(Stored data entries)
──────────
(* ===== verification/Upload.v ===== *)
(** * Upload: the estimator and the pace labels of [core/upload.py]

    [calc_time_and_distance] estimates the total seconds and metres of
    a list of DSL steps from the athlete's threshold speed: each leg
    adds its time and its distance at the leg's speed
    ([_pct_to_speed]), an interval adds its two legs [reps] times, and
    the two float totals are rounded with [int(total + 0.5)].
    [speed_pct_to_pace] prints a percentage of threshold speed as a
    [min:sec] pace per kilometre and [label_run_steps] writes such paces
    into the names of the steps of a structure.  All arithmetic is the
    binary64 arithmetic of [Floats]. *)

From Stdlib Require Import QArith ZArith Lia Ascii String List Bool.
From stdpp Require Import base decidable.
From S2P Require Import Prelude PyValue Floats Parsing.
Import ListNotations.
Open Scope string_scope.
Open Scope Z_scope.

(** The literals [0.72], [2.0] and [100.0]. *)
Definition f072 : float := round64 (72 # 100).
Definition f2 : float := Fin 2.
Definition f100 : float := Fin 100.

(** [_pct_to_speed(target_str, threshold_speed)] *)
Definition pct_to_speed (target : pyval) (threshold_speed : float) : res float :=
  if negb (truthy target) then Ok (fmul threshold_speed f072)
  else
    match target with
    | PStr s =>
        match match_range s with
        | Some (a, b) =>
            let* sum := float_of_int (a + b) in
            let* mid := fdiv sum f2 in
            let* frac := fdiv mid f100 in
            Ok (fmul threshold_speed frac)
        | None =>
            match match_int s with
            | Some (n, _) =>
                let* x := float_of_int n in
                let* frac := fdiv x f100 in
                Ok (fmul threshold_speed frac)
            | None => Ok (fmul threshold_speed f072)
            end
        end
    | _ => Raise TypeError
    end.

(** The two accumulators [total_seconds] and [total_meters]. *)
Record totals : Type := Totals { total_seconds : float; total_meters : float }.

(** One leg of [value] in [unit] at [speed]: a time leg adds its
    seconds and [value * speed] metres, a distance leg its metres and
    [value / speed] seconds, or [0] when the speed is not positive. *)
Definition add_leg (t : totals) (value : Z) (unit : string) (speed : float) : res totals :=
  let* v := float_of_int value in
  if String.eqb unit "second" then
    Ok (Totals (fadd (total_seconds t) v) (fadd (total_meters t) (fmul v speed)))
  else
    let m := fadd (total_meters t) v in
    if flt (Fin 0) speed then
      let* q := fdiv v speed in
      Ok (Totals (fadd (total_seconds t) q) m)
    else Ok (Totals (fadd (total_seconds t) (Fin 0)) m).

(** [for _ in range(n): body] *)
Fixpoint repeat_res {A : Type} (n : nat) (body : A -> res A) (a : A) : res A :=
  match n with
  | O => Ok a
  | S n' => let* a' := body a in repeat_res n' body a'
  end.

(** One iteration of the loop over the steps. *)
Definition calc_step (threshold_speed : float) (t : totals) (step : pyval) : res totals :=
  let* step_type := dict_get step "type" PNone in
  if is_str_eq step_type "warmup" || is_str_eq step_type "steady" || is_str_eq step_type "cooldown" then
    let* d := getitem step "duration" in
    let* '(dur_value, dur_unit) := parse_length (py_str d) in
    let* target := dict_get step "target" PNone in
    let* speed := pct_to_speed target threshold_speed in
    add_leg t dur_value dur_unit speed
  else if is_str_eq step_type "interval" then
    let* r := dict_get step "reps" (PInt 1) in
    let* reps := py_int_d r in
    let* on := getitem step "on" in
    let* '(on_value, on_unit) := parse_length (py_str on) in
    let* off := getitem step "off" in
    let* '(off_value, off_unit) := parse_length (py_str off) in
    let* on_target := dict_get step "on_target" PNone in
    let* on_speed := pct_to_speed on_target threshold_speed in
    let* off_target := dict_get step "off_target" PNone in
    let* off_speed := pct_to_speed off_target threshold_speed in
    repeat_res (Z.to_nat reps)
      (fun t => let* t := add_leg t on_value on_unit on_speed in add_leg t off_value off_unit off_speed) t
  else Ok t.

(** [calc_time_and_distance(steps, threshold_speed)] *)
Definition calc_time_and_distance (steps : pyval) (threshold_speed : float) : res (Z * Z) :=
  let* items := py_iter steps in
  let* t := res_fold_left (calc_step threshold_speed) items (Totals (Fin 0) (Fin 0)) in
  let* secs := int_of_float (fadd (total_seconds t) half) in
  let* meters := int_of_float (fadd (total_meters t) half) in
  Ok (secs, meters).

(** ** Paces *)

(** [speed_pct_to_pace(pct, threshold_speed)] *)
Definition speed_pct_to_pace (pct threshold_speed : float) : res string :=
  let* frac := fdiv pct f100 in
  let speed := fmul threshold_speed frac in
  if fle speed (Fin 0) then Ok "?"
  else
    let* seconds_per_km := fdiv (Fin 1000) speed in
    let* fd := ffloordiv seconds_per_km (Fin 60) in
    let* minutes := int_of_float fd in
    let* md := fmod seconds_per_km (Fin 60) in
    let* seconds := py_round md in
    let '(minutes, seconds) := if seconds =? 60 then (minutes + 1, 0) else (minutes, seconds) in
    Ok (string_of_Z minutes ++ ":" ++ pad2 seconds).

(** The body of the inner loop of [label_run_steps] on one step: the
    new value of the step dict. *)
Definition label_step (threshold_speed : float) (step : pyval) : res pyval :=
  let* targets := dict_get step "targets" (PList []) in
  if negb (truthy targets) then Ok step
  else
    let* target := py_index0 targets in
    let* min_value := dict_get target "minValue" PNone in
    let* max_value := dict_get target "maxValue" PNone in
    let set_name name :=
      match step with PDict kv => Ok (PDict (dict_set kv "name" (PStr name))) | _ => Raise TypeError end in
    match min_value, max_value with
    | PNone, _ => Ok step
    | _, PNone =>
        let* x := py_float_d min_value in
        let* p := speed_pct_to_pace x threshold_speed in
        set_name ("Pace " ++ p)
    | _, _ =>
        let* x := py_float_d max_value in
        let* fast := speed_pct_to_pace x threshold_speed in
        let* y := py_float_d min_value in
        let* slow := speed_pct_to_pace y threshold_speed in
        set_name ("Pace " ++ fast ++ "-" ++ slow)
    end.

(** [for x in d.get(k, []): f(x)] where [f] mutates each item in
    place: the list stored under [k] is replaced by the updated items;
    a missing key or an empty container is left as it is. *)
Definition update_items (f : pyval -> res pyval) (d : pyval) (k : string) : res pyval :=
  let* container := dict_get d k (PList []) in
  let* items := py_iter container in
  let* items' := res_map_list f items in
  match d with
  | PDict kv =>
      match assoc k kv with
      | Some (PList _) => Ok (PDict (dict_set kv k (PList items')))
      | _ => Ok d
      end
  | _ => Ok d
  end.

(** [label_run_steps(structure_dict, threshold_speed)]: the structure
    after the in-place updates of the step names. *)
Definition label_run_steps (structure_dict : pyval) (threshold_speed : float) : res pyval :=
  update_items (fun block => update_items (label_step threshold_speed) block "steps") structure_dict "structure".

(** ** Paces print seconds below 60 *)

Lemma fmod_nonneg (a w : Q) :
  (0 <= a)%Q -> (0 < w)%Q -> exists r, fmod (Fin a) (Fin w) = Ok (Fin r) /\ (0 <= r)%Q /\ (r < w)%Q.
Proof.
  intros Ha Hw. destruct (ffmod_range a w Ha Hw) as (r & Hr & Hr0 & Hrw).
  assert (Hw0 : qltb w 0 = false) by (apply qltb_false; apply Qlt_le_weak; exact Hw).
  assert (Hr1 : qltb r 0 = false) by (apply qltb_false; exact Hr0).
  assert (Hz : Qeq_bool w 0 = false).
  { destruct (Qeq_bool w 0) eqn:E; [| reflexivity]. apply Qeq_bool_iff in E. rewrite E in Hw. discriminate. }
  unfold fmod, float_div_mod, fis_zero. rewrite Hz, Hr. cbn [flt]. rewrite Hw0, Hr1. cbn.
  destruct (ftruthy (Fin r)); cbn; eexists; (split; [reflexivity |]); [auto |].
  split; [apply Qle_refl | exact (Qle_lt_trans _ _ _ Hr0 Hrw)].
Qed.

Lemma py_round_range (q : Q) (n : Z) : (0 <= q)%Q -> (q < 60)%Q -> py_round (Fin q) = Ok n -> 0 <= n <= 60.
Proof.
  destruct q as [a d]. unfold Qle, Qlt; cbn. intros Ha Hb [= <-].
  pose proof (rhe_bounds a (Zpos d) ltac:(lia)). pose proof (Z.div_pos a (Zpos d) ltac:(lia) ltac:(lia)).
  assert (a / Zpos d < 60) by (apply Z.div_lt_upper_bound; lia). lia.
Qed.

Lemma pace_seconds_range (x md : float) (sec : Z) :
  (forall q, x = Fin q -> (0 <= q)%Q) -> fmod x (Fin 60) = Ok md -> py_round md = Ok sec -> 0 <= sec <= 60.
Proof.
  destruct x as [a | b |]; intros Hx Hm Hr; [| destruct b; injection Hm as <-; discriminate ..|].
  - destruct (fmod_nonneg a 60 (Hx a eq_refl) ltac:(reflexivity)) as (r & Hm' & Hr0 & Hr60).
    rewrite Hm' in Hm. injection Hm as <-. exact (py_round_range r sec Hr0 Hr60 Hr).
  - injection Hm as <-. discriminate.
Qed.

(** [1000.0 / speed] is nonnegative when [speed <= 0] is false. *)
Lemma seconds_per_km_nonneg (speed spk : float) :
  fle speed (Fin 0) = false -> fdiv (Fin 1000) speed = Ok spk -> forall q, spk = Fin q -> (0 <= q)%Q.
Proof.
  unfold fdiv. intros Hle Hd q ->. destruct (fis_zero speed); [discriminate |]. injection Hd as Hd.
  destruct speed as [sp | [|] |]; cbn in Hle, Hd; try discriminate.
  - apply negb_false_iff, qltb_true in Hle. apply (round64_nonneg (1000 / sp)); [| exact Hd].
    apply Qle_shift_div_l; [exact Hle | rewrite Qmult_0_l; unfold Qle; cbn; lia].
  - injection Hd as <-. apply Qle_refl.
Qed.

(** C14: [speed_pct_to_pace] prints either [?] or [M:SS] where the
    seconds [SS] are two digits between 00 and 59: the remainder of the
    seconds per kilometre by 60 lies in [[0, 60)], and a remainder that
    rounds to 60 carries into the minutes. *)
Theorem speed_pct_to_pace_format (pct threshold_speed : float) (s : string) :
  speed_pct_to_pace pct threshold_speed = Ok s ->
  s = "?" \/ exists minutes seconds, s = string_of_Z minutes ++ ":" ++ pad2 seconds /\ 0 <= seconds <= 59.
Proof.
  unfold speed_pct_to_pace. intros H. res_step H.
  destruct (fle (fmul threshold_speed a) (Fin 0)) eqn:Hle; [left; now injection H as <- |].
  res_step H. res_step H. res_step H. res_step H. res_step H. right.
  pose proof (pace_seconds_range a0 a3 a4 (seconds_per_km_nonneg _ _ Hle E0) E3 E4).
  destruct (Z.eqb_spec a4 60); injection H as <-; eexists _, _; split; [reflexivity | lia | reflexivity | lia].
Qed.

(** ** [label_run_steps] only writes step names *)

(** The list stored under [k] with [g] applied to each item. *)
Definition map_items (g : pyval -> pyval) (d : pyval) (k : string) : pyval :=
  match d with
  | PDict kv => match assoc k kv with Some (PList l) => PDict (dict_set kv k (PList (map g l))) | _ => d end
  | _ => d
  end.

Lemma update_items_map (f : pyval -> res pyval) (g : pyval -> pyval) (d d' : pyval) (k : string) :
  (forall x y, f x = Ok y -> g y = g x) -> update_items f d k = Ok d' -> map_items g d' k = map_items g d k.
Proof.
  intros Hf. unfold update_items. intros H. res_step H. res_step H. res_step H.
  pose proof (res_map_list_map f g g _ _ Hf E1) as Hm.
  destruct d as [| | | | | | kv]; cbn in E; try discriminate.
  unfold get_default in E. injection E as <-.
  destruct (assoc k kv) as [[| | | | | l |] |] eqn:A; injection H as <-; try reflexivity.
  injection E0 as <-. cbn. rewrite assoc_dict_set, dict_set_twice, A, Hm. reflexivity.
Qed.

(** A step dict without its [name] entry. *)
Definition without_name (v : pyval) : pyval :=
  match v with
  | PDict kv => PDict (List.filter (fun kv => negb (String.eqb (fst kv) "name")) kv)
  | _ => v
  end.

Lemma without_name_set (kv : list (string * pyval)) (v : pyval) :
  without_name (PDict (dict_set kv "name" v)) = without_name (PDict kv).
Proof.
  cbn. f_equal. induction kv as [| [k w] kv IH]; cbn; [reflexivity |].
  destruct (String.eqb_spec k "name") as [-> | Hne]; cbn; [reflexivity |].
  rewrite (proj2 (String.eqb_neq k "name") Hne). cbn. now rewrite IH.
Qed.

Lemma label_step_names (threshold_speed : float) (x y : pyval) :
  label_step threshold_speed x = Ok y -> without_name y = without_name x.
Proof.
  assert (Hset : forall name, (match x with PDict kv => Ok (PDict (dict_set kv "name" (PStr name)))
                               | _ => Raise TypeError end) = Ok y -> without_name y = without_name x).
  { intros name. destruct x; try discriminate. intros [= <-]. apply without_name_set. }
  unfold label_step. intros H. res_step H. destruct (negb (truthy a)); [now injection H as <- |].
  res_step H. res_step H. res_step H.
  destruct a1; [now injection H as <- | ..]; destruct a2; repeat res_step H; exact (Hset _ H).
Qed.

(** The structure with the names of its steps erased. *)
Definition erase_names (structure : pyval) : pyval :=
  map_items (fun block => map_items without_name block "steps") structure "structure".

(** [label_run_steps] changes nothing but step names: the
    structure it returns and the structure it was given are equal once
    the [name] entries of their steps are erased. *)
Theorem label_run_steps_only_names (structure structure' : pyval) (threshold_speed : float) :
  label_run_steps structure threshold_speed = Ok structure' -> erase_names structure' = erase_names structure.
Proof.
  unfold label_run_steps, erase_names. apply update_items_map.
  intros b b'. apply update_items_map. apply label_step_names.
Qed.

(** The structure of the unit test of [label_run_steps]. *)
Definition label_example : pyval :=
  PDict [("structure", PList [PDict [("steps", PList [
    PDict [("targets", PList [PDict [("minValue", PInt 94); ("maxValue", PInt 100)]]); ("name", PStr EmptyString)];
    PDict [("targets", PList [PDict [("minValue", PInt 72)]]); ("name", PStr EmptyString)]])]])].

Lemma label_run_steps_only_names_witness :
  exists s', label_run_steps label_example (Fin 4) = Ok s' /\ erase_names s' = erase_names label_example.
Proof.
  eexists. split; [vm_compute; reflexivity |].
  apply (label_run_steps_only_names label_example _ (Fin 4)). vm_compute. reflexivity.
Defined.

Lemma speed_pct_to_pace_format_witness :
  speed_pct_to_pace (Fin 72) (Fin 4) = Ok "5:47" /\
  ("5:47" = "?" \/ exists minutes seconds, "5:47" = string_of_Z minutes ++ ":" ++ pad2 seconds /\ 0 <= seconds <= 59).
Proof.
  split; [vm_compute; reflexivity |]. apply (speed_pct_to_pace_format (Fin 72) (Fin 4)). vm_compute. reflexivity.
Defined.

(** The estimate of the spec's example, [warmup 10:00@70%],
    [steady 5km@80%] and two [1:00@100% / 0:30@70%] intervals at a
    threshold speed of 4 m/s, is 2343 seconds and 7328 metres, the
    totals of the unit test. *)
Example calc_time_and_distance_example : calc_time_and_distance dsl_example (Fin 4) = Ok (2343, 7328).
Proof. vm_compute. reflexivity. Qed.

(** The final [int(total + 0.5)] is not half-up rounding above
    [2^52]: a steady step of [2^52 + 1] seconds, an integer, is
    estimated at [2^52 + 2] seconds, because [total + 0.5] is a tie
    that binary64 rounds to the even neighbour. *)
Example calc_time_and_distance_round_half_even :
  calc_time_and_distance (PList [PDict [("type", PStr "steady"); ("duration", PStr "4503599627370497")]]) (Fin 4) =
  Ok (4503599627370498, 12970366926827030).
Proof. vm_compute. reflexivity. Qed.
──────────
**Assigned task**
Would you copy, unchanged, the stretch of the records above that begins at the line containing "without_name (PDict (dict_set" and ends at the line containing "destruct (String.eqb_spec k", and only that?

**Expected output**
  without_name (PDict (dict_set kv "name" v)) = without_name (PDict kv).
Proof.
  cbn. f_equal. induction kv as [| [k w] kv IH]; cbn; [reflexivity |].
  destruct (String.eqb_spec k "name") as [-> | Hne]; cbn; [reflexivity |].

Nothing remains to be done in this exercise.